Defendants argue that the deputies have qualified immunity. Indeed, government officials are immune from civil liability under § 1983 when performing discretionary duties so long as "their conduct does not violate clearly established statutory or constitutional rights of which a reasonable person would have known.'"[37] However, it is clearly established that the use of excessive force by law enforcement officers violates the Fourth Amendment.[38] To determine the reasonableness of the force used, courts look to factors such as the officers' safety, the motivation for the arrest, and the extent of the injury caused.[39] Plaintiff has alleged sufficient facts to support an excessive force claim.

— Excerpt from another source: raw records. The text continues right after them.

(* ===== verification/Metrics.v ===== *)
(** Residency metrics of KV-cache blocks: [v1/core/kv_cache_metrics.py].

    The clock ([time.monotonic_ns]) and the random source are the environment:
    each reading is numbered, and the collector's state counts the readings.
    Times and durations are in nanoseconds (the code reports them divided by
    1e9). *)

From S2P Require Import Prelude.
From Stdlib Require Import QArith.
Local Open Scope Z_scope.

(** What the code gets from outside: the clock, the random source, SHA-256 and
    the environment variable that selects integer hashes in events. *)
Class Env := {
  monotonic_ns : nat -> Z;
  random_random : nat -> Q;
  sha256_digest : bytes -> bytes;
  use_int_block_hashes : bool;
}.

Record BlockMetricsState := {
  birth_time_ns : Z;
  last_access_ns : Z;
  access_history : list Z;
}.

Record KVCacheEvictionEvent := {
  lifetime_ns : Z;
  idle_ns : Z;
  reuse_gaps_ns : list Z;
}.

Record KVCacheMetricsCollector := {
  sample_rate : Q;
  block_metrics : gmap Z BlockMetricsState;
  eviction_events : list KVCacheEvictionEvent;
  (** readings of the clock and of the random source so far *)
  ticks : nat;
  draws : nat;
}.

Section metrics.
Context {E : Env}.

Abbreviation MC := (M KVCacheMetricsCollector).

Definition now : MC Z := fun m =>
  (Ok (monotonic_ns (ticks m)), {| m with ticks := S (ticks m) |}).

(** [BlockMetricsState()] *)
Definition new_BlockMetricsState : MC BlockMetricsState :=
  now_ns ← now;
  mret {| birth_time_ns := now_ns; last_access_ns := now_ns; access_history := [] |}.

(** [deque(maxlen=4).append] *)
Definition history_append (h : list Z) (x : Z) : list Z :=
  drop (length h + 1 - 4) (h ++ [x]).

Definition record_access (s : BlockMetricsState) : MC BlockMetricsState :=
  now_ns ← now;
  mret {| s with last_access_ns := now_ns; access_history := history_append (access_history s) now_ns |}.

Definition get_lifetime (s : BlockMetricsState) : MC Z :=
  now_ns ← now; mret (now_ns - birth_time_ns s).

Definition get_idle_time (s : BlockMetricsState) : MC Z :=
  now_ns ← now; mret (now_ns - last_access_ns s).

Fixpoint gaps (h : list Z) : list Z :=
  match h with
  | a :: (b :: _) as h' => (b - a) :: gaps h'
  | _ => []
  end.

Definition get_reuse_gaps (s : BlockMetricsState) : list Z :=
  if zlen (access_history s) <? 2 then [] else gaps (access_history s).

(** [KVCacheMetricsCollector.__init__] *)
Definition metrics_init (rate : Q) : res KVCacheMetricsCollector :=
  if negb (Qle_bool rate 0) && Qle_bool rate 1 then
    Ok {| sample_rate := rate; block_metrics := ∅; eviction_events := []; ticks := 0; draws := 0 |}
  else Raise AssertionError.

Definition should_sample_block : MC bool := fun m =>
  (Ok (negb (Qle_bool (sample_rate m) (random_random (draws m)))), {| m with draws := S (draws m) |}).

Definition on_block_allocated (block_id : Z) : MC unit :=
  sample ← should_sample_block;
  if sample : bool then
    s ← new_BlockMetricsState;
    modify (fun m => {| m with block_metrics := <[block_id := s]> (block_metrics m) |})
  else mret tt.

Definition on_block_accessed (block_id : Z) : MC unit :=
  m ← gets id;
  match block_metrics m !! block_id with
  | Some s =>
      s' ← record_access s;
      modify (fun m => {| m with block_metrics := <[block_id := s']> (block_metrics m) |})
  | None => mret tt
  end.

Definition on_block_evicted (block_id : Z) : MC unit :=
  m ← gets id;
  modify (fun m => {| m with block_metrics := delete block_id (block_metrics m) |}) ;;
  match block_metrics m !! block_id with
  | None => mret tt
  | Some s =>
      lifetime ← get_lifetime s;
      idle_time ← get_idle_time s;
      modify (fun m => {| m with eviction_events := eviction_events m ++
        [{| lifetime_ns := lifetime; idle_ns := idle_time; reuse_gaps_ns := get_reuse_gaps s |}] |})
  end.

Definition metrics_reset : MC unit :=
  modify (fun m => {| m with block_metrics := ∅; eviction_events := [] |}).

Definition drain_events : MC (list KVCacheEvictionEvent) :=
  events ← gets eviction_events;
  modify (fun m => {| m with eviction_events := [] |}) ;;
  mret events.

(** ** The collector never fails *)

Lemma on_block_allocated_ok b m : exists m', on_block_allocated b m = (Ok tt, m').
Proof.
  unfold on_block_allocated. erewrite bind_ok by reflexivity.
  destruct (negb _); [|by eexists]. by eexists.
Qed.
Lemma on_block_accessed_ok b m : exists m', on_block_accessed b m = (Ok tt, m').
Proof. unfold on_block_accessed. msteps. destruct (block_metrics m !! b); by eexists. Qed.
Lemma on_block_evicted_ok b m : exists m', on_block_evicted b m = (Ok tt, m').
Proof. unfold on_block_evicted. msteps. destruct (block_metrics m !! b); by eexists. Qed.

(** ** Durations *)

Context (Hclock : forall i j : nat, (i <= j)%nat -> monotonic_ns i <= monotonic_ns j).

(** A tracked block: at most four accesses, in order, none before birth or after
    the last reading of the clock. *)
Record state_ok (t : nat) (s : BlockMetricsState) : Prop := {
  so_len : (length (access_history s) <= 4)%nat;
  so_birth : birth_time_ns s <= last_access_ns s;
  so_last : forall t', (t <= t')%nat -> last_access_ns s <= monotonic_ns t';
  so_hist : Forall (fun g => 0 <= g) (gaps (access_history s));
  so_tail : forall x, last (access_history s) = Some x -> x = last_access_ns s;
}.

Definition event_ok (e : KVCacheEvictionEvent) : Prop :=
  0 <= idle_ns e /\ 0 <= lifetime_ns e /\ Forall (fun g => 0 <= g) (reuse_gaps_ns e)
  /\ (length (reuse_gaps_ns e) <= 3)%nat.

Record metrics_ok (m : KVCacheMetricsCollector) : Prop := {
  mo_states : map_Forall (fun _ s => state_ok (ticks m) s) (block_metrics m);
  mo_events : Forall event_ok (eviction_events m);
}.

Lemma gaps_snoc h x : Forall (fun g => 0 <= g) (gaps h) -> (forall y, last h = Some y -> y <= x) ->
  Forall (fun g => 0 <= g) (gaps (h ++ [x])).
Proof.
  induction h as [|a [|b h] IH]; intros Hg Hx; cbn [app gaps] in *; [constructor| |].
  - constructor; [|constructor]. specialize (Hx a eq_refl). lia.
  - apply Forall_cons in Hg as [? Hg]. constructor; [done|]. apply IH; [done|].
    intros y Hy. apply Hx. by rewrite last_cons, Hy.
Qed.

Lemma gaps_drop n h : Forall (fun g => 0 <= g) (gaps h) -> Forall (fun g => 0 <= g) (gaps (drop n h)).
Proof.
  revert h. induction n as [|n IH]; intros [|a [|b h]] Hg; try done; cbn [drop].
  - by destruct n.
  - apply IH. by apply Forall_cons in Hg as [_ ?].
Qed.

Lemma length_gaps h : length (gaps h) = (length h - 1)%nat.
Proof. induction h as [|a [|b h] IH]; cbn [gaps length] in *; lia. Qed.

Lemma last_drop_snoc n (h : list Z) x : (n <= length h)%nat -> last (drop n (h ++ [x])) = Some x.
Proof. intros. rewrite drop_app_le by done. apply last_snoc. Qed.

Lemma state_ok_mono t t' s : (t <= t')%nat -> state_ok t s -> state_ok t' s.
Proof. intros Ht []. split; try done. intros t'' ?. apply so_last0. lia. Qed.

Lemma record_access_ok t s : state_ok t s ->
  state_ok (S t) {| s with last_access_ns := monotonic_ns t;
                           access_history := history_append (access_history s) (monotonic_ns t) |}.
Proof.
  intros [Hl Hb Ht Hh Hx]. unfold history_append. split; cbn.
  - rewrite length_drop, length_app. simpl. lia.
  - specialize (Ht t). lia.
  - intros t' ?. apply Hclock. lia.
  - apply gaps_drop, gaps_snoc; [done|]. intros y Hy. rewrite (Hx y Hy). apply Ht. lia.
  - intros x. rewrite last_drop_snoc by lia. congruence.
Qed.

Lemma new_state_ok t : state_ok (S t)
  {| birth_time_ns := monotonic_ns t; last_access_ns := monotonic_ns t; access_history := [] |}.
Proof. split; cbn; try done; try lia. intros t' ?. apply Hclock. lia. Qed.

(** A caller's use of the collector. *)
Inductive metrics_op := Allocated (b : Z) | Accessed (b : Z) | Evicted (b : Z) | ResetAll | Drain.

Definition run_metrics_op (o : metrics_op) : MC unit :=
  match o with
  | Allocated b => on_block_allocated b
  | Accessed b => on_block_accessed b
  | Evicted b => on_block_evicted b
  | ResetAll => metrics_reset
  | Drain => drain_events ;; mret tt
  end.

Lemma run_metrics_op_ok o m : metrics_ok m ->
  exists m', run_metrics_op o m = (Ok tt, m') /\ metrics_ok m'.
Proof.
  intros [Hs He].
  assert (forall t, (ticks m <= t)%nat -> map_Forall (fun _ s => state_ok t s) (block_metrics m)) as Hs'.
  { intros t Ht b s Hb. eapply state_ok_mono, Hs, Hb. done. }
  destruct o as [b|b|b| |]; cbn [run_metrics_op].
  - unfold on_block_allocated. erewrite bind_ok by reflexivity.
    destruct (negb _); eexists; (split; [reflexivity|]); split; cbn; try done.
    apply map_Forall_insert_2; [apply new_state_ok|]. apply Hs'. lia.
  - unfold on_block_accessed. msteps. destruct (block_metrics m !! b) as [s|] eqn:Hb.
    + eexists. split; [reflexivity|]. split; cbn; [|done].
      apply map_Forall_insert_2; [apply record_access_ok; by eapply Hs|]. apply Hs'. lia.
    + by exists m.
  - unfold on_block_evicted. msteps. destruct (block_metrics m !! b) as [s|] eqn:Hb.
    + eexists. split; [reflexivity|]. split; cbn.
      * apply map_Forall_delete, Hs'. lia.
      * apply Forall_app. split; [done|]. constructor; [|constructor].
        destruct (Hs b s Hb) as [Hl Hbi Ht Hh Hx].
        pose proof (Ht (S (ticks m)) ltac:(lia)) as H1. pose proof (Hclock (ticks m) (S (ticks m)) ltac:(lia)).
        pose proof (Ht (ticks m) ltac:(lia)).
        unfold event_ok; cbn. unfold get_reuse_gaps, zlen.
        destruct (Z.ltb_spec (Z.of_nat (length (access_history s))) 2); cbn;
          split_and!; try done; try lia. rewrite length_gaps. lia.
    + eexists. split; [reflexivity|]. split; cbn; [|done]. by apply map_Forall_delete.
  - eexists. split; [reflexivity|]. split; [apply map_Forall_empty|constructor].
  - eexists. split; [reflexivity|]. split; [done|constructor].
Qed.
End metrics.

(** ** Properties *)

Fixpoint run_metrics_ops {E : Env} (ops : list metrics_op) : M KVCacheMetricsCollector unit :=
  match ops with
  | [] => mret tt
  | o :: ops' => run_metrics_op o ;; run_metrics_ops ops'
  end.

Lemma run_metrics_ops_ok {E : Env}
  (Hclock : forall i j : nat, (i <= j)%nat -> monotonic_ns i <= monotonic_ns j) ops :
  forall m, metrics_ok m -> exists m', run_metrics_ops ops m = (Ok tt, m') /\ metrics_ok m'.
Proof.
  induction ops as [|o ops IH]; intros m Hm; cbn [run_metrics_ops]; [by exists m|].
  destruct (run_metrics_op_ok Hclock o m Hm) as (m1 & E1 & H1).
  rewrite (bind_ok _ _ _ _ _ E1). by apply IH.
Qed.

(** With a clock that never goes back, every eviction event a collector
    reports has a non-negative lifetime, a non-negative idle time and at most
    three reuse gaps, none negative, after any sequence of allocations, accesses,
    evictions, resets and drains, whatever the random source samples; and no
    call raises. *)
Theorem eviction_events_well_formed {E : Env} (rate : Q) (ops : list metrics_op)
  (Hclock : forall i j : nat, (i <= j)%nat -> monotonic_ns i <= monotonic_ns j)
  (Hrate : negb (Qle_bool rate 0) && Qle_bool rate 1 = true) :
  exists m0 m, metrics_init rate = Ok m0 /\ run_metrics_ops ops m0 = (Ok tt, m)
    /\ Forall event_ok (eviction_events m).
Proof.
  unfold metrics_init. rewrite Hrate. eexists.
  match goal with |- exists m, Ok ?m0 = _ /\ _ =>
    destruct (run_metrics_ops_ok Hclock ops m0) as (m & Em & Hm) end.
  { split; [apply map_Forall_empty|constructor]. }
  exists m. split_and!; [done|exact Em|by destruct Hm].
Qed.

#[export] Instance demo_env : Env := {|
  monotonic_ns n := 10 * Z.of_nat n;
  random_random n := if Nat.even n then 0%Q else 1%Q;
  sha256_digest b := b;
  use_int_block_hashes := false;
|}.

Lemma eviction_events_well_formed_witness :
  exists m0 m, metrics_init (1 # 2) = Ok m0
    /\ run_metrics_ops [Allocated 1; Allocated 2; Accessed 1; Accessed 1; Evicted 1; Evicted 2] m0 = (Ok tt, m)
    /\ Forall event_ok (eviction_events m) /\ length (eviction_events m) = 1%nat.
Proof.
  destruct (eviction_events_well_formed (1 # 2)
              [Allocated 1; Allocated 2; Accessed 1; Accessed 1; Evicted 1; Evicted 2])
    as (m0 & m & E0 & E1 & H); [intros; simpl; lia|reflexivity|].
  exists m0, m. split_and!; [done|done|done|].
  vm_compute in E0. injection E0 as <-. vm_compute in E1. injection E1 as <-. reflexivity.
Defined.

Count Three, while certainly turgid and difficult to follow, nonetheless sets forth an Equal Protection claim with sufficient clarity. To state a § 1983 claim for violation of the Equal Protection Clause, a plaintiff can allege facts showing that he has been intentionally treated differently from others similarly situated without a rational basis for the difference in treatment.[40] Here, Plaintiff alleges that he was treated as a "class of one" in that he was treated differently than other citizens present at the scene of an accident. He alleges that the deputies' treatment of him was motivated by the fact that he was present at the scene as an attorney and not on any rational law enforcement purpose. Count Three is therefore adequate.

V. CONCLUSION

Based on the preceding discussion Defendants' Motion to Dismiss at Docket 14 is GRANTED IN PART AND DENIED IN PART as follows:

Counts Two, Five, and Eight, which are brought only against MCSO and the County, are dismissed;
Count One is dismissed as to MCSO and the County but survives as to Pellino, Burghart, and Carpenter;
Count Three is dismissed as to MCSO, County, and Sheriff Arpaio but survives as to Pellino, Burghart, and Carpenter;
Count Four is dismissed as to MCSO, the County, and Burghart and Carpenter in their official capacities, but it survives as to Burghart and Carpenter in their individual capacities and Pellino, in both his official and individual capacity.
Count Six is dismissed as to MCSO and the County but survives as to Pellino;
Count Seven is dismissed as to MCSO and the County but survives as to Pellino;
Count Nine is dismissed as to MCSO, the County, and Burghart and Carpenter in their official capacities, but it survives as to Burghart and Carpenter in their individual capacities, Pellino, in both his official and individual capacities, and Sheriff Arpaio.